When it opened in 1880, the Mercer Reformatory became the first prison in Canada exclusively for female offenders. Its inmates included many women charged with prostitution-related crimes. Like other institutions of its time, it aimed to reform women through instilling Victorian ideals of feminine virtue. Closed in the 1970s, it is now the site of Lamport Stadium in Liberty Village.
Fighting the traffic in young girls: or, war on the white slave trade, Ernest Albert Bell, 1865-1928, Chicago: L.H. Walter, 1911
By the end of the 19th century, a moral panic erupted over what was called “White Slave Trade.” The panic originated in England and quickly spread to the US and Canada. Newspapers were filled with lurid and racist tales of innocent white women being lured into the sex trade by “foreigners.” In 1911, Ernest Albert Bell published a collection of accounts of the trade internationally, including a chapter on the traffic in Toronto. In it, Reverend St. Clair recounts the story of a young woman working at the glove counter of a downtown department store.
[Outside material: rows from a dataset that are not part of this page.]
Lemma remove_bulk_run filter st :
  ∃ n st1 f g, user_email_remove_bulk filter st = (Ok n, st1) ∧
    st_db st1 = on_recovery_tickets g (on_emails f (st_db st)) ∧
    (∀ k r, f (db_emails (st_db st)) !! k = Some r ↔
       db_emails (st_db st) !! k = Some r ∧ email_matches filter r = false) ∧
    st_homeserver st1 = st_homeserver st ∧ st_calls st1 = st_calls st.
Proof.
  unfold user_email_remove_bulk. erewrite bind_Ok by reflexivity. case_bool_decide as Hnil.
  - exists 0%nat, st, (λ m, m), (λ m, m). split_and!; try done; [by destruct (st_db st) as [? ? ? ? ? ? ? ? ? ? ? ? [] ? ?]|].
    intros k r. split; [|by intros []]. intros Hk. split; [done|]. apply not_true_is_false. intros Hm.
    assert ((k, r) ∈ base.filter (λ kr : Z * UserEmailRow, email_matches filter kr.2 = true)
              (map_to_list (db_emails (st_db st)))) as Hin.
    { apply list_elem_of_filter. split; [done|]. by apply elem_of_map_to_list. }
    rewrite Hnil in Hin. by apply elem_of_nil in Hin.
  - eexists _, _, _, _. split; [reflexivity|]. split; [reflexivity|]. split_and!; [|done..].
    intros k r. rewrite lookup_difference_Some, map_lookup_filter_None. split.
    + intros [Hk [?|Hn]]; [congruence|]. split; [done|]. apply not_true_is_false. by apply Hn.
    + intros [Hk Hm]. split; [done|]. right. intros x Hx. simpl. congruence.
Qed.

(** The four updates that end the sessions of a user. *)
Definition terminated (user : User) (t1 t2 t3 t4 : DateTime) (db : DB) : DB :=
  revoke_matching (active_personal_sessions_owned user) t4
    (revoke_matching (active_personal_sessions_acting user) t3
      (finish_matching_oauth2 (active_oauth2_sessions_of user) t2
        (finish_matching (active_sessions_of user) t1 db))).

Lemma terminate_run user js :
  ∃ t1 t2 t3 t4 js', terminate_all_sessions_for user js = (Ok (), js') ∧
    st_db (js_st js') = terminated user t1 t2 t3 t4 (st_db (js_st js)) ∧
    st_homeserver (js_st js') = st_homeserver (js_st js) ∧ st_calls (js_st js') = st_calls (js_st js).
Proof. by eexists _, _, _, _, _. Qed.

Lemma terminated_shut_out user f g h t1 t2 t3 t4 c :
  (∃ row', f (db_users c) !! User_id user = Some row' ∧ is_Some (UserRow_deactivated_at row')) →
  (∀ k r, g (db_emails c) !! k = Some r ↔ db_emails c !! k = Some r ∧ email_matches (emails_of user) r = false) →
  shut_out (User_id user) c
    (on_recovery_tickets h (on_emails g (terminated user t1 t2 t3 t4 (on_users f c)))).
Proof.
  intros Hdead Hem. split; [exact Hdead|intros k r Hk..|intros k r].
  - exact (finished_browser user t1 (on_users f c) k r Hk).
  - exact (finished_oauth2 user t2 (finish_matching (active_sessions_of user) t1 (on_users f c)) k r Hk).
  - exact (revoked_personal user t3 t4 (finish_matching_oauth2 (active_oauth2_sessions_of user) t2
             (finish_matching (active_sessions_of user) t1 (on_users f c))) k r Hk).
  - etransitivity; [exact (Hem k r)|]. unfold email_matches, email_of_user. simpl.
    by rewrite andb_true_r, bool_decide_eq_false.
Qed.

Lemma deactivate_job_run user_id erase js row :
  db_users (js_committed js) !! user_id = Some row →
  ∃ js', deactivate_user_job user_id erase js =
      (if st_homeserver (js_st js) 0%nat then Ok () else Err (JobError_retry Cause_Homeserver), js') ∧
    shut_out user_id (js_committed js) (js_committed js') ∧
    st_calls (js_st js') = st_calls (js_st js) ++
      if st_homeserver (js_st js) 0%nat then [Hs_DeleteUser (UserRow_username row) erase] else [].
Proof.
  intros Hrow. unfold deactivate_user_job. erewrite bind_Ok by reflexivity.
  change (with_js_st _ js) with (fresh js). unfold mbind at 1, M_bind at 1. rewrite job_user_run.
  change (st_db (js_st (fresh js))) with (js_committed js). rewrite Hrow.
  destruct (user_deactivate_run user_id row (js_st (fresh js)) Hrow)
    as (u & st1 & f & Hd & <- & Hname & Hdb & Hdead & Hh & Hc).
  erewrite bind_Ok by (by apply or_retry_Ok).
  destruct (terminate_run u (with_js_st st1 (fresh js))) as (t1 & t2 & t3 & t4 & js2 & Ht & Hdb2 & Hh2 & Hc2).
  erewrite bind_Ok by exact Ht. simpl in Hdb2, Hh2, Hc2. rewrite Hdb in Hdb2.
  destruct (remove_bulk_run (emails_of u) (js_st js2)) as (n & st3 & g & h & Hr & Hdb3 & Hem & Hh3 & Hc3).
  erewrite bind_Ok by (by apply or_retry_Ok). erewrite bind_Ok by reflexivity.
  match goal with |- ∃ js', _ ?js1 = _ ∧ _ => set (js4 := js1) end.
  destruct (hs_call_run (Hs_DeleteUser (User_username u) erase) js4) as (js5 & -> & _ & Hco5 & Hc5).
  exists js5.
  assert (st_homeserver (js_st js4) = st_homeserver (js_st js)) as Eh
    by exact (eq_trans Hh3 (eq_trans Hh2 Hh)).
  assert (st_calls (js_st js4) = st_calls (js_st js)) as Ec by exact (eq_trans Hc3 (eq_trans Hc2 Hc)).
  rewrite Eh, Ec, Hname in Hc5. rewrite Eh. split; [done|]. split; [|done].
  unfold js_committed at 2. rewrite Hco5. change (st_committed (js_st js4)) with (st_db st3).
  rewrite Hdb3, Hdb2. rewrite Hdb2 in Hem. by apply terminated_shut_out.
Qed.
End jobs.

(** ** A deactivated user is shut out *)

Section shut_out.
Context {TX : TokenExternals} {PX : PkceExternals} {UX : UrlExternals}
        {DX : DbExternals} {HX : HandlerExternals} {AX : ClientAuthExternals}
        {CX : ConsentExternals} {ZX : AuthorizationExternals} {LX : LimiterExternals}
        {XX : AccountExternals} {WX : PasswordExternals} {RX : RegistrationExternals}
        {GX : LoginExternals} {VX : UrlPartsExternals} {KX : MetadataExternals}
        {EX : ClientRegistrationExternals}
        {BX : UrlBuildExternals} {NX : NotificationExternals} {YX : WebhookExternals}
        {QX : AdminExternals} {CO : CollationExternals}.

(** The personal session of a token. *)
Definition personal_session_of (db : DB) (token : string) : option Ulid :=
  match TokenType_check token with
  | Ok TokenType_PersonalAccessToken =>
      (λ kr, PersonalTokenRow_personal_session_id kr.2)
      <$> find_first (has_token_sha256 (sha256_digest token)) (db_personal_tokens db)
  | _ => None
  end.

(** A token of a session of the user, or of one it acts in or owns. *)
Definition token_of_user (db : DB) (user_id : Ulid) (token : string) : Prop :=
  (∃ sid r, oauth_session db token = Some sid ∧ db_sessions db !! sid = Some r ∧
     OAuthSessionRow_user_id r = Some user_id) ∨
  (∃ sid r, personal_session_of db token = Some sid ∧ db_personal_sessions db !! sid = Some r ∧
     (PersonalSessionRow_actor_user_id r = user_id ∨ PersonalSessionRow_owner_user_id r = Some user_id)).

Lemma personal_session_stays db db' token sid :
  wf db' → changes db db' → personal_session_of db token = Some sid →
  personal_session_of db' token = Some sid.
Proof.
  intros Hw He. unfold personal_session_of. destruct (TokenType_check token) as [[]|]; try done.
  intros ([k r] & Hf & ->)%fmap_Some. apply find_first_Some in Hf as [Hk Hr].
  destruct (refind (Some ∘ PersonalTokenRow_access_token_sha256)
    (has_token_sha256 (sha256_digest token)) (sha256_digest token) personal_token_evolves
    (db_personal_tokens db) (db_personal_tokens db') k r)
    as (r' & -> & Hev); [..|exact (wf_personal_unique _ Hw)
    |exact (ev_personal_tokens _ _ He)|exact Hk| |].
  - intros x. unfold has_token_sha256, compose. rewrite bool_decide_eq_true. split; congruence.
  - intros x y (_ & E & _). unfold compose. by rewrite E.
  - unfold has_token_sha256 in Hr. apply bool_decide_eq_true in Hr. unfold compose. by f_equal.
  - simpl. by rewrite (proj1 Hev).
Qed.

Lemma dead_personal_session_not_live now db token sid row :
  personal_session_of db token = Some sid → db_personal_sessions db !! sid = Some row →
  is_Some (PersonalSessionRow_revoked_at row) → live_token now db token = false.
Proof.
  intros Ho Hs [t Ht]. assert (personal_session_live db sid = false) as Hl.
  { unfold personal_session_live. by rewrite Hs, Ht. }
  unfold personal_session_of, live_token in *. destruct (TokenType_check token) as [[]|]; try done.
  destruct (find_first _ _) as [[k r]|]; try done. injection Ho as ->. rewrite Hl. by rewrite andb_false_r.
Qed.

(** The tokens of a user that is shut out are dead, whatever follows. *)
Lemma shut_out_tokens_dead user_id c c' db token now :
  wf c' → changes c c' → shut_out user_id c c' → history c' db → token_of_user c user_id token →
  live_token now db token = false.
Proof.
  intros Hw1 He1 Hso Hh Htok. destruct (history_good _ _ Hw1 Hh) as [Hw2 He2].
  assert (changes c db) as He by (by etrans).
  destruct Htok as [(sid & r & Ht & Hr & Hu)|(sid & r & Ht & Hr & Hu)].
  - destruct (so_oauth _ _ _ Hso _ _ Hr) as (r1 & Hr1 & Hf). rewrite decide_True in Hf by done.
    destruct (ev_sessions _ _ He2 _ _ Hr1) as (r2 & Hr2 & (_ & _ & _ & _ & _ & Hst)).
    eapply dead_session_not_live; [by eapply oauth_session_stays|exact Hr2|by apply Hst].
  - destruct (so_personal _ _ _ Hso _ _ Hr) as (r1 & Hr1 & Hf). rewrite decide_True in Hf by done.
    destruct (ev_personal_sessions _ _ He2 _ _ Hr1) as (r2 & Hr2 & (_ & _ & _ & _ & Hst)).
    eapply dead_personal_session_not_live; [by eapply personal_session_stays|exact Hr2|by apply Hst].
Qed.


(** The jobs that provision and delete one device schedule a synchronisation in a transaction they do not
    save: whether they succeed or fail, nothing is committed and the homeserver is told nothing. *)
Theorem device_jobs_commit_nothing user_id device_id js :
  js_committed (provision_device_job user_id device_id js).2 = js_committed js ∧
  js_committed (delete_device_job user_id device_id js).2 = js_committed js ∧
  st_calls (js_st (provision_device_job user_id device_id js).2) = st_calls (js_st js) ∧
  st_calls (js_st (delete_device_job user_id device_id js).2) = st_calls (js_st js).
Proof.
  assert (js_committed (schedule_device_sync user_id js).2 = js_committed js ∧
    st_calls (js_st (schedule_device_sync user_id js).2) = st_calls (js_st js)) as [H1 H2]; [|done].
  unfold schedule_device_sync. erewrite bind_Ok by reflexivity. change (with_js_st _ js) with (fresh js).
  unfold mbind, M_bind. rewrite !job_user_run.
  destruct (db_users _ !! user_id); [|done].
  unfold or_retry, lift, try_with, schedule_sync_devices_job, queue_job_schedule, queue_job_insert,
    insert_row, mbind, M_bind, clock_now, with_rng. simpl.
  by destruct (pk_taken _ _).
Qed.
End shut_out.

(** ** A concrete run *)

#[local] Existing Instances World.TX World.PX World.UX World.DX World.HX World.AX World.LX World.XX World.WX World.RX World.GX World.VX World.BX World.NX World.YX World.QX World.CO World.MX World.CX consent_world authorization_world.

(** The job of Alice, user 1, while the homeserver answers or does not. *)
Definition alice_job (answers : bool) : JobSt :=
  mkJobSt
    (mkSt World.db World.db (λ n, World.NOW + Z.of_nat n) (λ n, Z.of_nat (n * 7 + 1)) (λ _, answers)
       [] [] [] World.limiter [])
    (λ n, World.NOW + Z.of_nat n) (λ _, {| outcome_email := Ok None; outcome_sms := Ok () |}) [].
After turning down the advancements of a male customer, the girl almost falls prey to a “widow,” a trafficker in disguise, offering her chocolates laced with “knock-out” drops. The book in its entirety is available through the library's Digital Archive.
Historians have found little evidence to support thee sensationalist claims about the "white slave trade." Nonetheless the panic led to widespread support for anti-prostitution and anti-immigration legislation across the country.
"Dangerous Amusements" from Fighting the traffic in young girls: or, war on the white slave trade, Ernest Albert Bell, 1865-1928, Chicago: L.H. Walter, 1911
Moral reformers also blamed the trade on ineffectual parents, employers paying low wages and young women themselves for falling prey to “vanity and laziness.” In 1913, the morality department of the Toronto police added the city’s first two female officers to patrol parks, theatres and dancehalls – places where young, single women were deemed at risk of succumbing to the temptations of immorality. According to Toronto moral reformer, B. G. Jefferies, the dance hall was the milestone that marks “the working girl’s downward path from virtue to vice, from modesty to shame.”
Interested in learning more about the stories and real-life women and men behind one of Toronto's most secretive economies? Don't miss Professor Bertram's talk: Infamous: Sex Work in Nineteenth-Century Toronto on Monday, March 6.
The Vice & Virtue exhibit runs until April 30, 2017. Admission as always is free and the gallery is open to the public during regular library hours.